Insects of Cedar Creek



(Robber Flies)

(Table of Species)

The Robber Flies (883 NA spp) are a conspicuous element in CCESR old fields. Others resembling bumblebees (Laphria spp) are fairly common in woodland. Michigan reports 72 species (Baker, 1975). Roughly 25 species have been collected at Cedar Creek. These voracious predators take insect prey (flies, bees, grasshoppers, butterflies, beetles) on the wing and then alight to suck out the victim's hemolymph with their wicked beak. Larvae are ground-dwelling predators. Adults are keen-eyed and extremely wary. Three species of delicate Leptogaster have been collected. Two larger forms occur in woodland and a smaller species is common in prairie in early summer. Another early summer old-field species is Holopogon vockerothi . The most conspicuous Asilids of old fields in midsummer are species of Tolmerus (=Machimus) (incl. autumnalis, notatus, virginicus, manei).
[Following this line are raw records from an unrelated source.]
(* ===== verification/Vp9.v ===== *)
(** The VP9 header parser of the V4L2 ports
    (src/drivers/amvdec_ports/decoder/aml_vp9_parser.c,
    src/drivers/amvdec_ports/decoder/vdec_vp9_if.c: [parse_stream_cpu]).

    A parsing function works on the reader [s->gb] and on the rest of
    [struct VP9Context]; the debug prints are left out.  A memory object is
    the list of bytes from a pointer to the end of the allocation. *)

From stdpp Require Import base list numbers.
From Stdlib Require Import ZArith Lia Bool.
From S2P Require Import Prelude.
From S2P Require Import CommonUtils.
From S2P Require Import GetBits.
From S2P Require Import Parse.
From S2P Require Import HevcSps.

#[local] Open Scope Z_scope.

(** ** Data *)

(** The members of [struct VP9BitstreamHeader] that the parser touches. *)
Record VP9BitstreamHeader := mk_vp9_h {
  profile : Z;
  bpp : Z;
  keyframe : Z;
  invisible : Z;
  errorres : Z;
  intraonly : Z;
  resetctx : Z;
  refreshrefmask : Z;
  use_last_frame_mvs : Z;
  refidx : list Z;      (** [u8 [3]] *)
  signbias : list Z     (** [u8 [3]] *)
}.

#[export] Instance eta_VP9BitstreamHeader : Settable VP9BitstreamHeader := fun r =>
  mk_vp9_h (profile r) (bpp r) (keyframe r) (invisible r) (errorres r) (intraonly r)
    (resetctx r) (refreshrefmask r) (use_last_frame_mvs r) (refidx r) (signbias r).

(** [struct VP9Context] without the reader; [h] is the member [s.h]. *)
Record VP9Context := mk_vp9 {
  h : VP9BitstreamHeader;
  ss_h : Z;
  ss_v : Z;
  bpp_index : Z;
  bytesperpixel : Z;
  last_keyframe : Z;
  width : Z;
  height : Z;
  render_width : Z;
  render_height : Z;
  pix_fmt : Z
}.

#[export] Instance eta_VP9Context : Settable VP9Context := fun r =>
  mk_vp9 (h r) (ss_h r) (ss_v r) (bpp_index r) (bytesperpixel r) (last_keyframe r)
    (width r) (height r) (render_width r) (render_height r) (pix_fmt r).

(** What [vzalloc] gives. *)
Definition zero_vp9 : VP9Context :=
  mk_vp9 (mk_vp9_h 0 0 0 0 0 0 0 0 0 [0; 0; 0] [0; 0; 0]) 0 0 0 0 0 0 0 0 0 0.

(** [struct vp9_superframe_split] *)
Record vp9_superframe_split := mk_split {
  data : option (list Z);
  data_size : Z;             (** u32 *)
  nb_frames : Z;
  size : Z;
  next_frame : Z;
  next_frame_offset : Z;     (** u32 *)
  prefix_size : Z;
  sizes : list Z             (** [int [8]] *)
}.

#[export] Instance eta_vp9_superframe_split : Settable vp9_superframe_split := fun r =>
  mk_split (data r) (data_size r) (nb_frames r) (size r) (next_frame r) (next_frame_offset r)
    (prefix_size r) (sizes r).

(** [struct vp9_param_sets] *)
Record vp9_param_sets := mk_vp9_ps { head_parsed : bool; ctx : VP9Context }.

#[export] Instance eta_vp9_param_sets : Settable vp9_param_sets := fun r =>
  mk_vp9_ps (head_parsed r) (ctx r).

(** ** Colour configuration *)

Definition VP9_SYNCCODE : Z := 0x498342.

Definition AVCOL_SPC_BT709 : Z := 1.
Definition AVCOL_SPC_UNSPECIFIED : Z := 2.
Definition AVCOL_SPC_RESERVED : Z := 3.
Definition AVCOL_SPC_BT470BG : Z := 5.
Definition AVCOL_SPC_SMPTE170M : Z := 6.
Definition AVCOL_SPC_SMPTE240M : Z := 7.
Definition AVCOL_SPC_BT2020_NCL : Z := 9.
Definition AV_PIX_FMT_YUV440P : Z := 31.
Definition AV_PIX_FMT_YUV440P10 : Z := 152.
Definition AV_PIX_FMT_YUV440P12 : Z := 154.

Definition colorspaces : list Z := [
  AVCOL_SPC_UNSPECIFIED; AVCOL_SPC_BT470BG; AVCOL_SPC_BT709; AVCOL_SPC_SMPTE170M;
  AVCOL_SPC_SMPTE240M; AVCOL_SPC_BT2020_NCL; AVCOL_SPC_RESERVED; AVCOL_SPC_RGB
].

(** [pix_fmt_for_ss[bits][ss_v][ss_h]] *)
Definition pix_fmt_for_ss : list (list (list Z)) := [
  [[AV_PIX_FMT_YUV444P; AV_PIX_FMT_YUV422P]; [AV_PIX_FMT_YUV440P; AV_PIX_FMT_YUV420P]];
  [[AV_PIX_FMT_YUV444P10; AV_PIX_FMT_YUV422P10]; [AV_PIX_FMT_YUV440P10; AV_PIX_FMT_YUV420P10]];
  [[AV_PIX_FMT_YUV444P12; AV_PIX_FMT_YUV422P12]; [AV_PIX_FMT_YUV440P12; AV_PIX_FMT_YUV420P12]]
].

Definition pix_fmt_at (bits v hz : Z) : option Z :=
  m ← aget pix_fmt_for_ss bits; r ← aget m v; aget r hz.

(** [int bits = profile <= 1 ? 0 : 1 + get_bits1(&s->gb);] *)
Definition read_bit_depth (profile : Z) : P VP9Context Z :=
  if profile <=? 1 then mret 0 else b ← gbm get_bits1; mret (s32 (1 + b)).

(** [static int read_colorspace_details(s, profile)] *)
Definition read_colorspace_details (profile : Z) : P VP9Context Z :=
  call (
    bits ← read_bit_depth profile;
    setf bpp_index (u8 bits);;
    sub h (setf bpp (u8 (8 + bits * 2)));;
    d ← look (fun c => bpp (h c));
    setf bytesperpixel (u8 (Z.shiftr (7 + d) 3));;
    i ← gbm (get_bits 3);
    colorspace ← of_option (aget colorspaces i);
    if colorspace =? AVCOL_SPC_RGB then
      if truth (Z.land profile 1) then
        b ← gbm get_bits1; fail_if (truth b) (-1)
      else throw (-1)
    else
      _ ← gbm get_bits1;
      if truth (Z.land profile 1) then
        read8 ss_h get_bits1;;
        read8 ss_v get_bits1;;
        v ← look ss_v;
        hz ← look ss_h;
        f ← of_option (pix_fmt_at bits v hz);
        setf pix_fmt f;;
        fail_if (f =? AV_PIX_FMT_YUV420P) (-1);;
        b ← gbm get_bits1;
        fail_if (truth b) (-1)
      else
        setf ss_v 1;;
        setf ss_h 1;;
        f ← of_option (pix_fmt_at bits 1 1);
        setf pix_fmt f).

(** ** Frame header *)

(** The frame size of a key frame and of an intra-only frame. *)
Definition read_frame_size : P VP9Context unit :=
  w ← gbm (get_bits 16);
  setf width (s32 (w + 1));;
  v ← gbm (get_bits 16);
  setf height (s32 (v + 1));;
  scaling ← gbm get_bits1;
  if truth scaling then
    w ← gbm (get_bits 16);
    setf render_width (s32 (w + 1));;
    v ← gbm (get_bits 16);
    setf render_height (s32 (v + 1))
  else
    w ← look width;
    setf render_width w;;
    v ← look height;
    setf render_height v.

(** [get_bits_long(&s->gb, 24) != VP9_SYNCCODE] *)
Definition check_synccode : P VP9Context unit :=
  v ← gbm (get_bits_long 24);
  fail_if (negb (v =? VP9_SYNCCODE)) (-1).

Definition read_key_frame (profile : Z) : P VP9Context unit :=
  check_synccode;;
  ret ← read_colorspace_details profile;
  fail_if (ret <? 0) ret;;
  sub h (setf refreshrefmask 0xff);;
  read_frame_size.

Definition read_intra_only (profile : Z) : P VP9Context unit :=
  check_synccode;;
  (if profile >=? 1 then
     ret ← read_colorspace_details profile;
     fail_if (ret <? 0) ret
   else
     setf ss_v 1;;
     setf ss_h 1;;
     sub h (setf bpp 8);;
     setf bpp_index 0;;
     setf bytesperpixel 1;;
     setf pix_fmt AV_PIX_FMT_YUV420P);;
  sub h (read8 refreshrefmask (get_bits 8));;
  read_frame_size.

(** The [i]-th reference of an inter frame:
    [refidx[i] = get_bits(3); signbias[i] = get_bits1() && !errorres;] *)
Definition read_ref (i : Z) : P VP9BitstreamHeader unit :=
  r ← gbm (get_bits 3);
  set_at refidx i (u8 r);;
  b ← gbm get_bits1;
  e ← look errorres;
  set_at signbias i (b2z (truth b && negb (truth e))).

Definition read_inter : P VP9Context unit :=
  sub h (read8 refreshrefmask (get_bits 8);; read_ref 0;; read_ref 1;; read_ref 2);;
  throw (-1).

(** The frame marker and the profile. *)
Definition read_profile : P VP9Context Z :=
  m ← gbm (get_bits 2);
  fail_if (negb (m =? 2)) (-1);;
  p ← gbm get_bits1;
  q ← gbm get_bits1;
  let profile := s32 (Z.lor p (Z.shiftl q 1)) in
  profile ← (if profile =? 3 then b ← gbm get_bits1; mret (s32 (profile + b)) else mret profile);
  fail_if (profile >? 3) (-1);;
  mret profile.

(** The header after [show_existing_frame]. *)
Definition read_shown_frame (profile : Z) : P VP9Context unit :=
  k ← look (fun c => keyframe (h c));
  setf last_keyframe k;;
  b ← gbm get_bits1;
  sub h (setf keyframe (b2z (negb (truth b))));;
  last_invisible ← look (fun c => invisible (h c));
  b ← gbm get_bits1;
  sub h (setf invisible (b2z (negb (truth b))));;
  sub h (read8 errorres get_bits1);;
  e ← look (fun c => errorres (h c));
  sub h (setf use_last_frame_mvs (b2z (negb (truth e) && negb (truth last_invisible))));;
  k ← look (fun c => keyframe (h c));
  if truth k then read_key_frame profile
  else
    inv ← look (fun c => invisible (h c));
    io ← (if truth inv then gbm get_bits1 else mret 0);
    sub h (setf intraonly (u8 io));;
    e ← look (fun c => errorres (h c));
    rc ← (if truth e then mret 0 else gbm (get_bits 2));
    sub h (setf resetctx (u8 rc));;
    io ← look (fun c => intraonly (h c));
    if truth io then read_intra_only profile else read_inter.

(** What follows [init_get_bits8]; the value is the one stored to [*ref]. *)
Definition uncompressed_header : P VP9Context (option Z) :=
  profile ← read_profile;
  sub h (setf Vp9.profile (u8 profile));;
  b ← gbm get_bits1;
  if truth b then r ← gbm (get_bits 3); mret (Some (s32 r))
  else read_shown_frame profile;; mret None.

(** [int decode_frame_header(data, size, s, ref)]: the return value and what
    is stored to [*ref], if anything. *)
Definition decode_frame_header (buf : list Z) (size : Z) : M VP9Context (Z * option Z) := fun c =>
  let '(ret, gb) := init_get_bits8 (Some buf) size in
  if ret <? 0 then Ok (ret, None) c
  else
    match uncompressed_header (gb, c) with
    | Ok r s => Ok (0, r) s.2
    | Err e s => Ok (e, None) s.2
    | Undef => Undef
    end.

(** ** Superframes *)

(** ['V' << 24 | 'L' << 16 | 'M' << 8 | 'A'] *)
Definition AML_PREFIX : Z := 0x564C4D41.

Definition EINVAL : Z := 22.

(** The bytes of a frame size, least significant first; [idx] is the index of
    the next byte. *)
Fixpoint read_size (d : list Z) (n : nat) (j idx frame_size : Z) : option Z :=
  match n with
  | O => Some frame_size
  | S n' =>
      b ← byte_at d idx;
      read_size d n' (j + 1) (idx + 1) (Z.lor frame_size (s32 (Z.shiftl b (j * 8))))
  end.

(** The loop over the sizes; the state is the structure, the accumulator
    [total_size]. *)
Definition read_sizes (d : list Z) (length_size nb idx_size idx : Z) : M vp9_superframe_split Z :=
  fold_range 0 nb (fun i total =>
    frame_size ← of_option (read_size d (Z.to_nat length_size) 0 (idx + i * length_size) 0);
    s ← get;
    let total := total + frame_size in
    fail_if ((frame_size <? 0) || (total >? u32 (data_size s - idx_size))) (- EINVAL);;
    l ← of_option (aset (sizes s) i frame_size);
    modify (fun s => s <| sizes := l |>);;
    mret total) 0.

(** The frames of the index that ends in [marker], if there is one. *)
Definition split_index (d : list Z) (marker : Z) : M vp9_superframe_split unit :=
  let length_size := 1 + Z.land (Z.shiftr marker 3) 3 in
  let nb := 1 + Z.land marker 7 in
  let idx_size := 2 + nb * length_size in
  s ← get;
  found ← (if idx_size <=? data_size s then
             b ← of_option (byte_at d (u32 (data_size s - idx_size))); mret (b =? marker)
           else mret false);
  when found (
    total ← read_sizes d length_size nb idx_size (s32 (u32 (data_size s + 1 - idx_size)));
    modify (fun s => s <| nb_frames := nb |> <| size := s32 total |>
      <| next_frame := 0 |> <| next_frame_offset := 0 |>)).

(** One frame, the whole of the data. *)
Definition split_single : M vp9_superframe_split unit :=
  modify (fun s => s <| nb_frames := 1 |>);;
  s ← get;
  l ← of_option (aset (sizes s) 0 (s32 (data_size s)));
  modify (fun s => s <| sizes := l |> <| size := s32 (data_size s) |>).

(** [int vp9_superframe_split_filter(s)] *)
Definition vp9_superframe_split_filter : M vp9_superframe_split Z := call (
  s ← get;
  match data s with
  | None => throw (-1)
  | Some d =>
      p ← of_option (AV_RL32 d 12);
      when (s32 p =? AML_PREFIX) (modify (fun s => s <| prefix_size := 16 |>));;
      marker ← of_option (byte_at d (u32 (data_size s - 1)));
      if Z.land marker 0xe0 =? 0xc0 then split_index d marker else split_single
  end).

(** ** Extradata *)

Definition zero_split : vp9_superframe_split := mk_split None 0 0 0 0 0 0 (replicate 8 0).

(** The loop of [vp9_decode_extradata_ps] from frame [i] on, [n] frames left. *)
Fixpoint frames_loop (d : list Z) (s : vp9_superframe_split) (n : nat) (i ref ret : Z)
    : M vp9_param_sets Z :=
  match n with
  | O => mret ret
  | S n' =>
      sz ← of_option (aget (sizes s) i);
      let len := u32 (sz - prefix_size s) in
      let buf := drop (Z.to_nat (next_frame_offset s + prefix_size s)) d in
      r ← zoom ctx (fun c ps => ps <| ctx := c |>) (decode_frame_header buf (s32 len));
      let ref := default ref r.2 in
      if r.1 =? 0 then
        modify (fun ps => ps <| head_parsed := ref <? 0 |>);; mret 0
      else
        frames_loop d (s <| next_frame_offset := u32 (len + prefix_size s) |>) n' (i + 1) ref r.1
  end.

(** [int vp9_decode_extradata_ps(data, size, ps)] *)
Definition vp9_decode_extradata_ps (d : list Z) (sz : Z) : M vp9_param_sets Z :=
  match vp9_superframe_split_filter (zero_split <| data := Some d |> <| data_size := u32 sz |>) with
  | Ok ret s =>
      if truth ret then mret ret
      else frames_loop d s (Z.to_nat (nb_frames s)) 0 (-1) 0
  | _ => undef
  end.

Definition ENOMEM : Z := 12.

(** [static int parse_stream_cpu(inst, buf, size)]; the call of
    [fill_vdec_params] is commented out, so that the statement [if
    (ps->head_parsed)] governs is the assignment after it. *)
Definition parse_stream_cpu (alloc_ok : bool) (buf : list Z) (sz : Z) : option Z :=
  if negb alloc_ok then Some (- ENOMEM)
  else
    match vp9_decode_extradata_ps buf (s32 sz) (mk_vp9_ps false zero_vp9) with
    | Ok ret ps =>
        if truth ret then Some ret
        else Some (if head_parsed ps then (if head_parsed ps then 0 else -1) else ret)
    | _ => None
    end.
Proctacanthella leucopogon occurs at blowouts in xeric fields, and Neoitamus flavofemoratus appears to be a savanna species. Proctacanthus milbertii is a common large Asilid of old fields in late summer (Aug. Sept). Cyrtopogon falto is a black species of woodland. Bee-mimicking species of Laphria collected in woodland include: aktis, canis, divisor, flavicollis, index, janus, sacrator, sadales, and thoracica. Asilusparopus? and Stichopogon argenteus also collected.

Baker NT and RL Fischer (1975).  A taxonomic and ecologic study of the Asilidae of Michigan.  Great Lakes Ent.  8:31-91.